Two of his brothers also served in the First AIF: Lieutenant Stephen James Hogue (1889-1978), Australian Army Medical Corps (A.A.M.C.),[8] and Private Frank Arthur Hogue (1885-1949).[9] Another brother, John Roland Hogue (1882-1958), was a talented professional singer (baritone), Broadway, film, and U.S. television actor, and playwright.[10] One of his sisters, Anne Christina Hogue (1892-1964), was Tien Hogue, the Australian actress of stage and the silent screen, who later married Vice-Admiral Sir Arthur Guy Norris Wyatt, K.B., C.B.[11]
Early life
Hogue attended Forest Lodge Public School in Sydney,[12] and was active in shooting and equestrianism. In his youth, Hogue was also an avid cyclist who logged thousands of miles cycling across the country's eastern and northern coasts.[13]
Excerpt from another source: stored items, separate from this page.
Definition content_begins : list positive :=
  simple_begins ++ id_begins ++ kinds [tCINTEGER; tCBOOL; tCSTRING; tCDOUBLE; tNONE; tCBYTES].
Definition Name : part :=
  Part (N n_opt_unit_field_name) (able (N n_unit_item)) content_begins (kinds [tIDENT; Ch ":"]) false.
Lemma fits_name o : fits (name_tree o) Name.
Proof.
  destruct o as [s|]; cbn [name_tree]; [|by_rule [Tok (Ch ":")]].
  pose proof (fits_local_id s). by_rule [Id_name; Tok (Ch ":")].
Qed.
(** The type of a field may be followed by arguments, the others not: a parenthesis behind the
    name of an integer type begins a constant. *)
Definition is_integer (b : simple) : bool := match b with SInt _ | SWidth _ _ => true | _ => false end.
Definition atom_is_constant (a : atom) : bool :=
  match a with AIdent _ | AScoped _ | ABytes _ => false | _ => true end.
Definition content_ok (c : content) : bool :=
  match c with
  | CType b args => (negb (is_integer b) || if args is Some _ then false else true) && all_ok args
  | CNamed _ args => all_ok args
  | CConst a => atom_is_constant a
  | CBytes _ => true
  end.
Definition base_in_field : place := mkPlace [field_state] (kinds [Ch "("] ++ ends in_fields).
Lemma fits_field_type b : is_integer b = false → fits (base_tree b) (Base base_in_field).
Proof.
  intros Hb. assert (fits (simple_tree b) (Atomic base_in_field)).
  { unfold simple_tree, nd. eapply fits_node; [apply fits_tokens|]. destruct b; try done; vm_compute; reflexivity. }
  by_rule [Atomic base_in_field].
Qed.
Definition Field_id : part := Scoped_id [field_state] (kinds [Ch "("] ++ ends in_fields).
Lemma fits_field_id i : fits (scoped_id i) Field_id.
Proof. destruct i; [by_rule [Tok tIDENT]|by_rule [Tok tSCOPED_IDENT]]. Qed.
Definition In_field (n : nonterm) : part := Part (N n) [field_state] field_ends content_begins false.
Lemma fits_constant a : atom_is_constant a = true → fits (constant_tree a) (In_field n_constant).
Proof.
  intros Ha. unfold constant_tree, nd. eapply (fits_node _ [Tok (term_of (atom_token a))]); [fits_parts|].
  destruct a; try done; vm_compute; reflexivity.
Qed.

Definition field_ok (f : sfield) : bool :=
  content_ok (f_content f) && opt_ok (f_length f) && forallb attr_ok (f_attrs f)
  && opt_ok (f_cond f) && forallb prec_ok (f_sinks f).
Definition Field : part :=
  Part (N n_unit_field) (able (N n_unit_item)) next_begins (kinds [tIDENT; Ch ":"]) false.
Definition tail : list part := [Length; Attrs attrs_of_field; Cond; Sinks; Tok (Ch ";")].
Lemma fits_field f : field_ok f = true → fits (field_tree f) Field.
Proof.
  destruct f as [name c len attrs cond sinks]. unfold field_ok. cbn [f_content f_length f_attrs f_cond f_sinks].
  intros [[[[Hc Hl%fits_length]%andb_prop Ha%(fits_attrs _ attrs_of_field ltac:(left))]%andb_prop
    Hcond%fits_cond]%andb_prop Hs%fits_sinks]%andb_prop.
  pose proof (fits_name name) as Hn. unfold field_tree. cbn [f_name f_content f_length f_attrs f_cond f_sinks].
  destruct c as [b args|i args|a|s]; cbn [content_ok content_symbols content_trees app] in *.
  - apply andb_prop in Hc as [Hb Hargs%fits_args]. destruct (is_integer b) eqn:E.
    + destruct args; [done|].
      assert (fits (base_tree b) (Base in_fields)) by (apply fits_base; right; left).
      assert (fits (args_tree None) No_args) by by_rule (@nil part).
      by_rule (Name :: Base in_fields :: No_args :: tail).
    + apply fits_field_type in E. by_rule (Name :: Base base_in_field :: Args :: tail).
  - apply fits_args in Hc. pose proof (fits_field_id i). by_rule (Name :: Field_id :: Args :: tail).
  - apply fits_constant in Hc. by_rule (Name :: In_field n_constant :: tail).
  - assert (fits (nd n_ctor [T tCBYTES] [leaf (CBYTES s)]) (In_field n_ctor)) by by_rule [Tok tCBYTES].
    by_rule (Name :: In_field n_ctor :: tail).
Qed.

(** *** Items *)

Definition Init : part := Part (N n_init_expr) (able (N n_init_expr)) (kinds [tATTRIBUTE; Ch ";"]) (kinds [Ch "="]) false.
Lemma fits_init e : prec_ok e = true → fits (init_tree e) Init.
Proof. intros H%fits_expr. by_rule [Tok (Ch "="); Expr]. Qed.
Definition Opt_init : part :=
  Part (N n_opt_init_expr) (able (N n_opt_init_expr)) (kinds [tATTRIBUTE; Ch ";"]) (kinds [Ch "="]) true.
Lemma fits_opt_init o : opt_ok o = true → fits (opt_init_tree o) Opt_init.
Proof.
  destruct o as [e|]; cbn [opt_init_tree opt_tree opt_ok from_option]; intros H; [|by_rule (@nil part)].
  apply fits_init in H. by_rule [Init].
Qed.

Definition item_ok (i : sitem) : bool :=
  match i with
  | ItemVar _ _ init attrs => opt_ok init && forallb attr_ok attrs
  | ItemProp p => prop_ok p
  | ItemField f => field_ok f
  end.
Definition item_ends : list positive := item_begins ++ kinds [Ch "}"].
Definition Item : part := Part (N n_unit_item) (able (N n_unit_item)) item_ends item_begins false.
Definition Item_of (n : nonterm) : part := Part (N n) (able (N n_unit_item)) item_ends item_begins false.
Lemma fits_item i : item_ok i = true → fits (item_tree i) Item.
Proof.
  destruct i as [id t init attrs|p|f]; cbn [item_ok item_tree].
  - intros [Hi%fits_opt_init Ha%(fits_attrs _ attrs_alone ltac:(right; left))]%andb_prop.
    pose proof (fits_local_id id). pose proof (fits_type t).
    assert (fits (nd n_unit_var [T tVAR; N n_local_id; T (Ch ":"); N n_type; N n_opt_init_expr; N n_opt_type_attrs; T (Ch ";")]
      [leaf VAR; local_id id; ch ":"; type_tree t; opt_init_tree init; attrs_tree attrs; ch ";"]) (Item_of n_unit_var))
      by by_rule [Tok tVAR; Id_name; Tok (Ch ":"); Type_; Opt_init; Attrs attrs_alone; Tok (Ch ";")].
    by_rule [Item_of n_unit_var].
  - intros H%fits_prop.
    assert (fits (nd n_unit_prop [N n_property] [prop_tree p]) (Item_of n_unit_prop)) by by_rule [Property].
    by_rule [Item_of n_unit_prop].
  - intros H%fits_field. by_rule [Field].
Qed.
Definition Items : part := Part (N n_unit_items) (able (N n_unit_items)) (kinds [Ch "}"]) item_begins false.
Definition Opt_items : part := Part (N n_opt_unit_items) (able (N n_opt_unit_items)) (kinds [Ch "}"]) item_begins true.
Lemma fits_items l : forallb item_ok l = true → fits (items_tree l) Opt_items.
Proof.
  intros H%(Forall_fits _ _ _ _ fits_item).
  by apply (fits_opt_list _ _ _ Item Items); [|vm_compute; reflexivity..].
Qed.

Definition inst_ok (i : sinst) : bool :=
  match i with InstOf _ attrs => forallb attr_ok attrs | InstProp p => prop_ok p end.
Definition inst_begins : list positive := kinds [tIDENT; tPROPERTY].
Definition inst_ends : list positive := inst_begins ++ kinds [Ch "}"].
Definition Inst_of (n : nonterm) : part := Part (N n) (able (N n_inst_item)) inst_ends inst_begins false.
Definition Inst_id : part := Local_id (able (N n_inst_item)) (kinds [tATTRIBUTE; Ch ";"]).
Lemma fits_inst i : inst_ok i = true → fits (inst_tree i) (Inst_of n_inst_item).
Proof.
  destruct i as [id attrs|p]; cbn [inst_ok inst_tree].
  - intros Ha%(fits_attrs _ attrs_alone ltac:(right; left)).
    assert (fits (local_id id) Inst_id) by by_rule [Tok tIDENT].
    assert (fits (nd n_inst_field [N n_local_id; N n_opt_type_attrs; T (Ch ";")] [local_id id; attrs_tree attrs; ch ";"])
      (Inst_of n_inst_field)) by by_rule [Inst_id; Attrs attrs_alone; Tok (Ch ";")].
    by_rule [Inst_of n_inst_field].
  - intros H%fits_prop.
    assert (fits (nd n_inst_prop [N n_property] [prop_tree p]) (Inst_of n_inst_prop)) by by_rule [Property].
    by_rule [Inst_of n_inst_prop].
Qed.
Definition Insts : part := Part (N n_inst_items) (able (N n_inst_items)) (kinds [Ch "}"]) inst_begins false.
Definition Opt_insts : part := Part (N n_opt_inst_items) (able (N n_opt_inst_items)) (kinds [Ch "}"]) inst_begins true.
Lemma fits_insts l : forallb inst_ok l = true → fits (insts_tree l) Opt_insts.
Proof.
  intros H%(Forall_fits _ _ _ _ fits_inst).
  by apply (fits_opt_list _ _ _ (Inst_of n_inst_item) Insts); [|vm_compute; reflexivity..].
Qed.

(** *** Declarations *)

Definition decl_from : list positive := able (N n_global_decl).
Definition decl_ends : list positive := decl_begins ++ kinds [tEND].
Definition Decl_of (n : nonterm) : part := Part (N n) decl_from decl_ends decl_begins false.
Definition Linkage : part :=
  Part (N n_opt_linkage) decl_from (kinds [tCONST; tTYPE] ++ simple_begins) (kinds [tEXPORT]) true.
Lemma fits_linkage x : fits (linkage_tree x) Linkage.
Proof. destruct x; cbn [linkage_tree]; [by_rule [Tok tEXPORT]|by_rule (@nil part)]. Qed.

Definition Const_id : part := Local_id [state_after (header ++ [N n_opt_linkage; T tCONST])] (kinds [Ch ":"; Ch "="]).
Definition Type_id : part := Local_id [state_after (header ++ [N n_opt_linkage; T tTYPE])] (kinds [Ch "="]).
Definition Type_or_init : part :=
  Part (N n_type_or_init) (able (N n_type_or_init)) (kinds [Ch ";"]) (kinds [Ch ":"; Ch "="]) false.
Lemma fits_type_or_init o e : prec_ok e = true → fits (type_or_init o e) Type_or_init.
Proof.
  intros H%fits_init. destruct o as [b|]; cbn [type_or_init]; [|by_rule [Init]].
  assert (fits (base_tree b) (Base in_types)) by (apply fits_base; left).
  by_rule [Tok (Ch ":"); Base in_types; Init].
Qed.

(** The type of a declaration. *)
Definition type_state : positive := state_after (header ++ [N n_opt_linkage; T tTYPE; N n_local_id; T (Ch "=")]).
Definition Decl_type : part :=
  Part (N n_type) [type_state] (kinds [Ch ";"]) (kinds [tUNIT] ++ type_begins) false.
Lemma fits_decl_type t : fits (type_tree t) Decl_type.
Proof. by eapply fits_weaker; [|apply fits_type]. Qed.
Definition Unit_params : part :=
  Part (N n_opt_unit_params) (able (N n_opt_unit_params)) (kinds [Ch "{"]) (kinds [Ch "("]) true.
Lemma fits_unit_params o : fits (unit_params o) Unit_params.
Proof.
  destruct o as [l|]; cbn [unit_params opt_tree]; [|by_rule (@nil part)].
  pose proof (fits_opt_params l). by_rule [Tok (Ch "("); Opt_params; Tok (Ch ")")].
Qed.
Definition Unit_of (n : nonterm) : part := Part (N n) [type_state] (kinds [Ch ";"]) (kinds [tUNIT]) false.
Lemma fits_unit ps l : forallb item_ok l = true → fits (unit_tree ps l) Decl_type.
Proof.
  intros H%fits_items. pose proof (fits_unit_params ps). unfold unit_tree, of_base.
  set (u := nd n_unit _ _). set (a := nd n_atomic_type _ _). set (b := nd n_base_type _ _).
  assert (fits u (Unit_of n_unit)) by by_rule [Tok tUNIT; Unit_params; Tok (Ch "{"); Opt_items; Tok (Ch "}")].
  assert (fits a (Unit_of n_atomic_type)) by by_rule [Unit_of n_unit].
  assert (fits b (Unit_of n_base_type)) by by_rule [Unit_of n_atomic_type].
  by_rule [Unit_of n_base_type].
Qed.
Lemma fits_type_decl x id t : fits t Decl_type → fits (type_decl x id t) (Decl_of n_global_decl).
Proof.
  intros H. pose proof (fits_linkage x). unfold type_decl. set (d := nd n_type_decl _ _).
  assert (fits (local_id id) Type_id) by by_rule [Tok tIDENT].
  assert (fits d (Decl_of n_type_decl))
    by by_rule [Linkage; Tok tTYPE; Type_id; Tok (Ch "="); Decl_type; Tok (Ch ";")].
  by_rule [Decl_of n_type_decl].
Qed.

Definition decl_ok (d : sdecl) : bool :=
  match d with
  | SConst _ _ _ init => prec_ok init
  | SUnit _ _ _ items => forallb item_ok items
  | SInstantiate _ _ items => forallb inst_ok items
  | SProperty p => prop_ok p
  | SType _ _ _ | SFunction _ _ _ _ _ | SInclude _ | SImport _ => true
  end.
In September 1914, he enlisted in the Australian Imperial Force as a trooper with the 6th Light Horse Regiment. He became a second lieutenant in November 1914, shortly after which he and the 2nd Light Horse Brigade were posted to Egypt.[15] Hogue fought the Battle of Gallipoli but was sent to England midway after contracting typhoid fever. In May 1915, he was promoted to lieutenant and appointed as an orderly officer to brigade commander Colonel Granville Ryrie.
"Trooper Bluegum"
Hogue sent articles under the pen-name "Trooper Bluegum" to the Sydney Morning Herald, which he later compiled and had published as Love Letters of an Anzac (London, 1916) and Trooper Bluegum at the Dardanelles (London, 1916).
The single work of "Trooper Bluegum" that remains popular today is his (1919) poem, "The Horses Stay Behind". The poem describes the feeling of each of the men of the Light Horse for their horse, and their distress at having learned that, due to quarantine regulations, their horse was not going to return to Australia[17] ("many … of the men of the Light Horse … had planned to buy their horse from the army [and] dreamt of the good times they and their beloved walers could enjoy back home"). Instead, their horse would either be shot (with its shoes, and mane and tail cut off, because "iron and horsehair were salable") and, after having been shot, would be skinned and its hide sold for leather, or would it be sold locally — and would, no doubt, be very "cruelly treated".[18]
Death
Having survived the war, he was admitted to the 3rd General Hospital in London, on 27 February 1919, "dangerously ill" during the influenza epidemic of 1919.[13] His brother Stephen was at his bedside when he died of influenza, five days later, on 3 March 1919.[19][20]